“Let us never forget that government is ourselves and not an alien power over us. The ultimate rulers of our democracy are not a President and senators and congressmen and government officials, but the voters of this country.”
~ Franklin D. Roosevelt
The 2020 federal and state elections are now in the books (mostly). As of Thursday afternoon, at the federal level:
- The presidency remains up for grabs, with five key states working to finalize their votes: North Carolina, Nevada, Arizona, Georgia, and Pennsylvania.
- Republicans are likely to retain control of the U.S. Senate with a thin margin, though there is a narrow path for Democrats.
- Democrats retain control of the House of Representatives, though with a smaller margin.
And at the state level, the counting continues, but more is known.
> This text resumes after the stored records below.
Definition iterate {A K} `{Key K} (db : DB) (params : IterateParams K)
    (cb : A → list Z → list Z → result (A * bool)) (acc : A) : result A :=
  let lo := key_serialize (begin params) 0 in
  let hi := key_serialize (end_ params) 0 in
  let it_mode := if ascending params then FromForward lo else FromReverse hi in
  iterate_loop lo hi (first params) cb
    (iterator_cf db (key_subspace (begin params)) it_mode) acc.

Definition get_counter (db : DB) (key : ValueKey) : result Z :=
  match get_pinned_cf db (key_subspace key) (key_serialize key 0) with
  | Some bytes => ok_or (InternalError "Invalid counter value.") (i64_from_le bytes)
  | None => Ok 0
  end.

(** [delete_range]: the keys of [from..to], then one delete after the other. *)
Definition delete_range_rows (from to : list Z) (rows : list row) : list (list Z) :=
  fst <$> take_while (λ r, negb (bool_decide (r.1 <ᵇ from) || bool_decide (to ≤ᵇ r.1))) rows.

Definition delete_range {K} `{Key K} (db : DB) (from to : K) : DB :=
  let cf := key_subspace from in
  let from := key_serialize from 0 in
  let to := key_serialize to 0 in
  fold_left (λ db k, delete_cf db cf k)
    (delete_range_rows from to (iterator_cf db cf (FromForward from))) db.

(** [purge_store] of the backend: the keys of the zero counters are collected
    first; each is then deleted in a transaction that reads it again.
    [interfere i db] is the database after what other writers did to [db]
    before the [i]-th transaction ran, and before it commits. *)
Fixpoint zero_keys (rows : list row) : result (list (list Z)) :=
  match rows with
  | [] => Ok []
  | (key, value) :: rows =>
      match i64_from_be value with
      | None => Err (InternalError "Failed to deserialize i64")
      | Some v =>
          keys ← zero_keys rows;
          Ok (if decide (v = 0) then key :: keys else keys)
      end
  end.

Definition purge_key (db db' : DB) (cf : Z) (key : list Z) : DB + ErrorKind :=
  let '(value, t) := txn_get_for_update_cf (transaction_opt db) db cf key in
  let is_zero := match value with
                 | Some value => bool_decide (i64_from_be value = Some 0)
                 | None => false
                 end in
  if is_zero then txn_commit (txn_delete_cf t cf key) db' else inl db'.

Fixpoint purge_keys (interfere : nat → DB → DB) (i : nat) (cf : Z) (keys : list (list Z)) (db : DB)
    : DB + ErrorKind :=
  match keys with
  | [] => inl db
  | key :: keys =>
      let db := interfere i db in
      match purge_key db (interfere (S i) db) cf key with
      | inl db => purge_keys interfere (S (S i)) cf keys db
      | inr e => inr e
      end
  end.

Definition purge_counters (interfere : nat → DB → DB) (i : nat) (cf : Z) (db : DB) : result DB :=
  keys ← zero_keys (iterator_cf db cf Start);
  match purge_keys interfere i cf keys db with
  | inl db => Ok db
  | inr _ => Err (InternalError "RocksDB error")
  end.

Definition backend_purge_store (interfere : nat → nat → DB → DB) (db : DB) : result DB :=
  db ← purge_counters (interfere 0%nat) 0 SUBSPACE_QUOTA db;
  purge_counters (interfere 1%nat) 0 SUBSPACE_COUNTER db.
End read.

(** ** Iteration *)

(** A callback run over rows until it stops. *)
Fixpoint visit {A} (only_first : bool) (cb : A → list Z → list Z → result (A * bool))
    (rows : list row) (acc : A) : result A :=
  match rows with
  | [] => Ok acc
  | (key, value) :: rows =>
      '(acc, continue) ← cb acc key value;
      if negb continue || only_first then Ok acc else visit only_first cb rows acc
  end.

Definition in_range (lo hi : list Z) (r : row) : bool :=
  bool_decide (lo ≤ᵇ r.1 ∧ r.1 ≤ᵇ hi).

(** The rows of [lo..=hi], in the direction of the iteration. *)
Definition range_rows (m : store_map) (s : Z) (lo hi : list Z) (ascending : bool) : list row :=
  let rows := filter (λ r, in_range lo hi r = true) (cf_rows m s) in
  if ascending then rows else reverse rows.

Lemma iterate_loop_visit {A} lo hi f (cb : A → list Z → list Z → result (A * bool)) rows acc :
  iterate_loop lo hi f cb rows acc = visit f cb (take_while (in_range lo hi) rows) acc.
Proof.
  revert acc. induction rows as [|[k v] rows IH]; intros acc; [done|].
  cbn [iterate_loop take_while]. unfold in_range at 1. cbn [fst].
  destruct (decide (lo ≤ᵇ k ∧ k ≤ᵇ hi)) as [[H1 H2]|Hn].
  - rewrite (bool_decide_true (_ ∧ _)) by done.
    rewrite (bool_decide_false (k <ᵇ lo)) by (by rewrite bytes_nlt_ge).
    rewrite (bool_decide_false (hi <ᵇ k)) by (by rewrite bytes_nlt_ge). cbn [orb visit].
    destruct (cb acc k v) as [[acc' cont]|e]; [|done]. cbn [mbind result_bind].
    destruct (negb cont || f); [done|apply IH].
  - rewrite (bool_decide_false (_ ∧ _)) by done.
    assert (bool_decide (k <ᵇ lo) || bool_decide (hi <ᵇ k) = true) as ->; [|done].
    apply orb_true_iff. rewrite !bool_decide_eq_true.
    destruct (decide (k <ᵇ lo)); [by left|right]. apply bytes_nle_gt. intros H2. apply Hn.
    split; [by apply bytes_nlt_ge|done].
Qed.

Lemma reverse_filter {A} (P : A → Prop) `{∀ x, Decision (P x)} l :
  reverse (filter P l) = filter P (reverse l).
Proof.
  induction l as [|x l IH]; [done|]. rewrite reverse_cons, filter_app, filter_cons, filter_cons.
  case_decide; rewrite ?reverse_cons, IH; [done|]. by rewrite filter_nil, app_nil_r.
Qed.

Lemma StronglySorted_reverse {A} (R : A → A → Prop) l :
  StronglySorted R l → StronglySorted (flip R) (reverse l).
Proof.
  induction 1 as [|x l Hs IH Hf]; [constructor|]. rewrite reverse_cons.
  apply StronglySorted_app. split_and!; [|done|by repeat constructor].
  intros y z Hy Hz. rewrite elem_of_reverse in Hy. apply list_elem_of_singleton in Hz as ->.
  rewrite list.Forall_forall in Hf. by apply Hf.
Qed.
At this point:
- A local initiative to institute a 3% annual tax on the only hospital in Lynwood is trailing in the polls (CHA opposed this measure).
- On statewide ballot initiatives of interest, results are tracking below:
– Proposition 14, which funds stem cell research, is passing.
– Proposition 15 (split roll), which would raise taxes for commercial properties, is too close to call (CHA opposed this measure).
– Proposition 16, which would allow affirmative action in state admissions and employment, failed (CHA supported this measure).
– Proposition 22, which designates gig economy drivers as independent contractors, passed.
– Proposition 23, which would have more heavily regulated dialysis clinics, failed (CHA opposed this measure).
- Two Senate seats look like they will flip from Republican to Democrat.
- Assembly party makeup will remain virtually unchanged.
All these changes underscore an indisputable concept that health care leaders have been sharing with politicians for years: No matter who is in office, no matter what party has control of what branch, the issues of importance to hospitals won’t change, because your mission to meet the needs of your communities does not change based on who wins elections.
That’s why in the coming year, we’ll be focused on a few high-priority issues, including: additional COVID-19 relief, an integrated framework for pandemic response, enhanced coordination on PPE supply and distribution, preservation of Medicare and Medi-Cal resources for patient care, engagement on health care affordability, seismic mandate reform, and more.
No matter what your personal politics, the hard work of advancing policies and laws that help hospitals do their work is best served when there is a balance of viewpoints, and good ideas can be honestly debated and refined. That tenet will serve as a strong foundation as we navigate the purple federal landscape and the deep blue state environment in 2021 and beyond.